SACRAMENTO – As government costs soar, and revenue remains low because of the poor economy, some politicians and academics are trotting out an old idea that promises to increase efficiency and save money. It’s called municipal consolidation. In their view, combining multiple cities or agencies into a smaller number of bigger entities provides improved economies of scale that will squander less money on multiple city managers and other redundant staff.
“The proliferation of ‘small’ government in California is helping break the bank,” said Fred Smoller, director of Brandman University’s public administration program in Irvine, which, admirably, detailed eye-popping compensation packages paid to city managers at some smaller cities. As he told The Orange County Register in a recent blog mulling whether O.C. needs 34 independent cities, “We can argue about whether individual city managers make too much money. But what we really need to talk about is the proliferation of local government entities.”
A variant of this debate is hot in the city of Sacramento, where Mayor Kevin Johnson – fresh off his failure to replace the city manager system of governance with a “strong mayor” alternative – now wants to expand his city’s boundaries to encompass various unincorporated county communities. Expect this debate to spread to wherever there are clusters of independent cities, in places such as the Bay Area and San Diego County.
Although I’ve spent my career writing about the abuses and venality in local government, I find this to be a dangerous idea. Sure, local government is a den of vipers, but smaller government that’s closer to the people is going to have fewer and less-deadly vipers than a big government far from home.
Consolidation is an affront to democratic accountability. Let’s say you have a problem with potholes in your city of 30,000 people. Chances are you know the name of your council member, or, if you don’t, it won’t be that hard get in touch with her. If you live in a city of 3 million or even 300,000 people, what are the chances that council member will return your call? You can be sure, though, that union local presidents and corporate executives have the council member’s cell number on speed dial.
The bigger the governmental entity, the harder it is for an average citizen to have any contact with officials or to influence local elections. Look at some city council election results – races often are determined by dozens of votes. A local activist can help get a candidate elected. In big cities, the elections are won or lost based on the power of interest groups that can drop large sums of dollars into a race.
Furthermore, consolidation does not increase efficiency. If you think so, ask yourself whether you would rather have your kids attend their neighborhood school or a school in the Los Angeles Unified School District, the biggest, most bureaucratic, ill-performing, monstrously inefficient and expensive district in the state and second-largest in the nation? Would you rather be governed by the council and staff in your burg or by those who run San Diego?
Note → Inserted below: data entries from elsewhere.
(* ===== verification/QuectelDownload.v ===== *)
(** * A download through the modem

    What [download_file] and [read_file_chunk] of the modem driver deliver, against the
    documented behaviour of the modem's HTTP client and file system (class
    [DownloadModem]), in which any command may fail at any time, before or after the modem
    has taken it, and the report of a request may come after the driver has given it up. *)

From Stdlib Require Import Ascii.
From stdpp Require Import base list list_numbers numbers option strings pretty.
From S2P Require Import Prelude Samples Topics Network Client ClientProps Quectel QuectelProps.
#[local] Open Scope Z_scope.

(** ** What the modem and the server promise *)

(** The file on the server; the range that was last requested and the body of its
    response; the contents of the temporary file, and its open handle with the position;
    and how many requests the modem has taken, each of which it reports once. *)
Record Web : Type := mkWeb {
  served : list Z;
  request : option (Z * Z);
  body : list Z;
  stored : option (list Z);
  opened : option (Z * Z);
  asked : nat
}.

(** The commands that do not change a file that exists. *)
Definition reads_only {R} (c : AtCmd R) : bool :=
  match c with FileOpen _ _ | FileClose _ | FileSeek _ _ _ | FileRead _ _ => true | _ => false end.

(** The command that starts a request. *)
Definition is_get {R} (c : AtCmd R) : bool := match c with GETWithHeader _ _ _ => true | _ => false end.

(** The reports of requests. *)
Abbreviation get_reports l := (filter (λ u, variant u = VHTTPGet) l).

(** A report that is about the latest request. *)
Definition truthful (w : Web) (u : Urc) : Prop :=
  match u with
  | UHTTPGet _ (Some code) n =>
      ∀ lo hi, request w = Some (lo, hi) →
        (code = 206 → n = Some (len (body w)) ∧ body w = slice lo (hi + 1) (served w)) ∧
        (code = 200 → n = Some (len (body w)) ∧ body w = served w) ∧
        (code = 416 → len (served w) ≤ lo)
  | _ => True
  end.

(** Any command may fail, whether or not the modem has taken it.  A report is about the
    latest request only when it is the only one outstanding.  What [HttpStop] stops
    reports within the wait of the driver, whatever the answer to the command itself.  The
    answer to the reading of a file is complete, or one that [parse_read] refuses. *)
Class DownloadModem (A : Type) `{!Modem A, !ArrivalLaws A} (host path : string) : Type := {
  web : A → Web;
  web_receive a : web (receive a) = web a;
  web_wait_out t a : web (wait_out t a) = web a;
  web_delay t a : web (q_delay_ms t a) = web a;
  web_send R (c : AtCmd R) a :
    (at_send c a).1 ≠ Panic ∧ served (web (at_send c a).2) = served (web a) ∧
    (reads_only c = true → ∀ file, stored (web a) = Some file → stored (web (at_send c a).2) = Some file) ∧
    (is_get c = false → asked (web (at_send c a).2) = asked (web a));
  web_send_bytes bytes t a :
    (at_send_bytes bytes t a).1 ≠ Panic ∧ served (web (at_send_bytes bytes t a).2) = served (web a) ∧
    asked (web (at_send_bytes bytes t a).2) = asked (web a);
  request_law t n i a r a' : at_send (GETWithHeader t n i) a = (r, a') →
    (asked (web a') = asked (web a) ∧ r ≠ Ok tt) ∨ asked (web a') = S (asked (web a));
  header_law lo hi t a a' : 0 ≤ lo → 0 ≤ hi →
    at_send_bytes (bytes_of (request_header host path lo hi)) t a = (Ok tt, a') → request (web a') = Some (lo, hi);
  report_law t a : (length (get_reports (arrived a ++ upcoming t a)) ≤ asked (web a))%nat;
  get_law t a u : asked (web a) = S (length (get_reports (arrived a))) → u ∈ upcoming t a → truthful (web a) u;
  stop_law a : let a' := (at_send HttpStop a).2 in
    (asked (web a') ≤ S (length (get_reports (arrived a'))) →
     asked (web a') ≤ length (get_reports (arrived a' ++ upcoming HTTP_STOP_URC_WAIT_MS a')))%nat;
  read_file_law w t a a' :
    at_send (HttpReadFile TMP_FILE w) a = (Ok tt, a') → UHTTPReadFile 0 ∈ upcoming t a' → stored (web a') = Some (body (web a));
  open_law a h a' : at_send (FileOpen TMP_FILE 0) a = (Ok h, a') → opened (web a') = Some (h, 0);
  seek_law a h p o a' :
    opened (web a) = Some (h, p) → at_send (FileSeek h o 0) a = (Ok tt, a') → opened (web a') = Some (h, o);
  read_law a h p file n bytes a' :
    opened (web a) = Some (h, p) → stored (web a) = Some file → 0 ≤ n → at_send (FileRead h n) a = (Ok bytes, a') →
    parse_read bytes = None ∨
    ∃ data rest, drop (Z.to_nat p) file = data ++ rest ∧ len data ≤ n ∧ bytes = read_response data ∧
      opened (web a') = Some (h, p + len data)
}.

(** A file is handed out in full chunks, but for the last. *)
Fixpoint read_all {A} `{!Modem A} (turns : nat) (n : Z) (q : Quectel A) : list (list Z) * option FileError * Quectel A :=
  match turns with
  | O => ([], None, q)
  | S turns =>
      match mq_read_file_chunk n q with
      | (Ok chunk, q) => let '(l, e, q) := read_all turns n q in (chunk :: l, e, q)
      | (Err e, q) => ([], Some e, q)
      | (Panic, q) => ([], None, q)
      end
  end.

Section download.
Context {A : Type} {mdm : Modem A} {arr : ArrivalLaws A} {host path : string} {laws : DownloadModem A host path}.
Context {url : string} (Hurl : split_url url = Some (host, path)).
Implicit Types (q : Quectel A) (d : Download).

Definition the_file q : list Z := served (web (modem q)).

Definition reported q : nat := length (get_reports (arrived (modem q))).

(** No report is outstanding; or one may be. *)
Definition settled q : Prop := asked (web (modem q)) = reported q.
Definition one_left q : Prop := (asked (web (modem q)) ≤ S (reported q))%nat.

(** What no command changes. *)
Definition same q q' : Prop := the_file q' = the_file q ∧ download q' = download q ∧ file_handle q' = file_handle q.
Definition mild q q' : Prop := same q q' ∧ (settled q → settled q').

Lemma same_trans q q1 q2 : same q q1 → same q1 q2 → same q q2.
Proof. unfold same. intuition congruence. Qed.
Lemma mild_refl q : mild q q.
Proof. done. Qed.
Lemma mild_trans q q1 q2 : mild q q1 → mild q1 q2 → mild q q2.
Proof. intros [] []. split; [by apply (same_trans _ q1)|auto]. Qed.

Lemma settled_one_left q : settled q → one_left q.
Proof. unfold settled, one_left. lia. Qed.

(** The state of the modem after a command other than the one that starts a request. *)
Lemma mild_modem q m :
  served (web m) = served (web (modem q)) → asked (web m) = asked (web (modem q)) → arrived m = arrived (modem q) → mild q (set_modem m q).
Proof. unfold mild, same, settled, reported, the_file. cbn. by intros -> -> ->. Qed.

Lemma wp_send_mild {R} (c : AtCmd R) q : is_get c = false → wp (send c) (λ _ q', mild q q') (λ _ q', mild q q') q.
Proof.
  intros Hc. unfold wp, send, map_err, on_modem, zoom. pose proof (web_send R c (modem q)) as (Hp & Hs & _ & Ha).
  pose proof (mild_modem q (at_send c (modem q)).2 Hs (Ha Hc) (arrived_send _ _ _)). destruct (at_send c (modem q)) as [[r|e|] m]; done.
Qed.
Lemma wp_send_bytes_mild bytes t q : wp (send_bytes bytes t) (λ _ q', mild q q') (λ _ q', mild q q') q.
Proof.
  unfold wp, send_bytes, map_err, on_modem, zoom. pose proof (web_send_bytes bytes t (modem q)) as (Hp & Hs & Ha).
  pose proof (mild_modem q (at_send_bytes bytes t (modem q)).2 Hs Ha (arrived_bytes _ _ _)). destruct (at_send_bytes bytes t (modem q)) as [[r|e|] m]; done.
Qed.
Lemma wp_try_mild {E R} (c : AtCmd R) q : is_get c = false → wp (try_send (E := E) c) (λ _ q', mild q q') (λ _ _, False) q.
Proof.
  intros Hc. unfold wp, try_send, attempt, on_modem, zoom. pose proof (web_send R c (modem q)) as (Hp & Hs & _ & Ha).
  pose proof (mild_modem q (at_send c (modem q)).2 Hs (Ha Hc) (arrived_send _ _ _)). destruct (at_send c (modem q)) as [[r|e|] m]; done.
Qed.

(** The messages that a wait takes, and what it returns. *)
Definition taken v (l : list Urc) (u : option Urc) (before : list Urc) : Prop :=
  (∀ x, x ∈ before → variant x ≠ v) ∧
  match u with
  | Some x => variant x = v ∧ ∃ rest, l = before ++ x :: rest
  | None => l = before
  end.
“There’s no evidence that consolidation reduces costs,” said Wendell Cox, an urban planner who helped stop consolidation plans in Pennsylvania, New York, Indiana and Toronto. When you combine, say, six cities, you do not get rid of six fire chiefs, he explained. One of those chiefs becomes the superchief, and the others stay on as deputy chiefs. Public employee unions do not willingly shed jobs or chop salaries and benefits. In practice, quite the opposite happens (as opposed to academic theory).
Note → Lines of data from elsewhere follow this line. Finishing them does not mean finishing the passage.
(* ===== verification/ServerMqtt.v ===== *)
(** * The MQTT client of the server

    [server/sensor-link-mqtt/src]: the codec of topics and payloads, the handler of
    incoming messages, the event loop and the task that publishes ([client.rs],
    [lib.rs]), with the supervisor that restarts such tasks
    ([server/task-supervisor/src/lib.rs]); and that what the server says reaches the
    protocol client of the device, and the other way round.  Third-party code is a
    parameter: JSON (classes [FromSlice] and [ToText]), the [rumqttc] client (class
    [AsyncClient]), the database (class [ServerDb]), the codec of a manufacturer (class
    [TopicCodec]).  [Utc::now] is an argument; sending on a [tokio] channel fails when
    its receiver is gone.  Metrics and logging are left out. *)

From Stdlib Require Import Ascii.
From stdpp Require Import base countable list list_numbers numbers option strings.
From S2P Require Import Prelude MetaConfig Topics Client StatusHandler.
#[local] Open Scope Z_scope.

(** ** Text *)

Fixpoint string_of (l : list Z) : string :=
  match l with [] => EmptyString | b :: l => String (ascii_of_nat (Z.to_nat b)) (string_of l) end.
“Everything goes to the top,” Cox told me.
Cox dismisses the idea of duplicated services. One city isn’t really duplicating the services in another city. City A is not providing planning services for neighboring City B. Both cities have separate departments, but there’s no chance that combining the cities would eliminate unionized workers in either department. So where are the improved efficiencies?
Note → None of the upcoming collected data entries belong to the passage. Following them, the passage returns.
Lemma working_pass_sends_all_witness :
  let new db := filter (matches (new_query 700000 1000000)) (events db) in
  let skipped := skipped good_email in
  ∃ s' l retried,
    process_alarms 700000 1000000 good_alarm = (Ok (len l + len retried), s') ∧
    l ⊆+ new good_events ∧ ((length (new good_events) ≤ QUERY_LIMIT)%nat → l ≡ₚ new good_events) ∧
    Sorted (λ a b, e_timestamp a ≤ e_timestamp b) l ∧
    retried ⊆+ filter (matches (retry_query 700000)) good_events ∧
    tx_sent (mail_sender s') = [] ++ omap (email_for good_email) l ∧
    tx_sent (sms_sender s') = [] ++ omap (sms_for (λ e _, Some (demo_sms e))) l ++ omap (sms_for (λ e _, Some (demo_sms e))) retried ∧
    (∀ e, e ∈ new (a_db s') → e ∈ new good_events ∧ (e ∈ l → skipped e)).
Proof.
  refine (working_pass_sends_all (store := demo_store) (mb := good_builder) good_email (λ e _, Some (demo_sms e)) _ _ _ _ _ 700000 1000000 good_alarm _ _);
    [reflexivity|reflexivity|intros q d; eexists; reflexivity|reflexivity|reflexivity|reflexivity|reflexivity].
Defined.

(** Both emails, in the order of time; the event that has none stays new. *)
Example good_alarm_run :
  let s := (process_alarms 700000 1000000 good_alarm).2 in
  (tx_sent (mail_sender s), event_id <$> tx_sent (sms_sender s), e_sent <$> a_db s) = ([1; 2], ["c"], [Some NotSent; Some Sent; Some Sent; Some Sending]).
Proof. vm_compute. reflexivity. Qed.

(** The API does not answer for the number "bad". *)
#[export] Instance demo_api : SmsApi (list SMSPayload) unit := λ p w, (if decide (recipients p = ["bad"]) then Err tt else Ok true, w ++ [p]).
Definition text_to (number : string) (t : Z) : SMS := mkSMS [number] "alarm" None "server" number t true.
Definition demo_texts : list (Z * Z * SMS) := [(10000, 10001, text_to "a" 0); (10000, 10001, text_to "b" 9000); (20000, 20001, text_to "bad" 0)].
(** The gateway has room for one message. *)
Definition demo_sms_task : SmsTask DB (list SMSPayload) := mkSmsTask demo_events [] (mkBounded false 1 []) (mkBounded false 1 []).

Lemma each_text_sent_one_way_witness :
  ∃ ways s', sms_send_task true demo_texts demo_sms_task = (Ok tt, s') ∧ (fst <$> ways) = (λ i, (i.1.1, i.2)) <$> demo_texts ∧
    Forall way_allowed ways ∧ sent_by (λ w, w) true ways demo_sms_task s'.
Proof.
  apply (each_text_sent_one_way (store := demo_store) (sapi := demo_api));
    [intros id code ty d; discriminate|intros p w; split; [unfold post, demo_api; cbn; destruct (decide _); discriminate|reflexivity]].
Defined.
End DemoAlarm.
A city can’t offer a different level of service for different neighborhoods, Cox said, so when cities consolidate services, costs again rise to the top. The most spendthrift governments in the nation, even on a per capita basis, are the big ones, such as New York City and Los Angeles. Bigger cities spend more because they are most easily dominated by unions, contractors and other interest groups.
There’s a reason special interests love consolidation. It’s a lot easier to control one city council than multiple city councils. Planners love metro governments because they can then impose their Draconian development plans on one vast area rather than having to fight it out in smaller fiefdoms. Freedom suffers, of course, when the ideologues – think of Portland, Oregon’s Metro government, which stifles property rights in order to impose its Smart Growth strategy on the region – can control a single entity. Freedom at least has a fighting chance where there is competition.
If Escondido passes some outrageous development restrictions, business owners and residents might migrate west to Oceanside. If Orange becomes a haven for crime because of poorly provided policing services, then Tustin might become a magnet. It’s not a perfect system, but it’s better than everyone living under one large entity that is impossible to influence and difficult to flee. If the centralizers and consolidators are right, then why don’t we dispense with state governance and let the feds take over everything? Better yet, why don’t we cede national sovereignty to the bureaucrats in Brussels, Belgium, and let them implement their economies of scale?
I’m exaggerating, but the logic of consolidation doesn’t hold up even if the consolidators aren’t calling for one big entity, but rather for somewhat bigger ones. But bigger isn’t better when it comes to government. The only way to control government costs is to cut it down to size and allow the private sector to pick up more of the load. In the meantime, I would rather live under a small regime than a big one.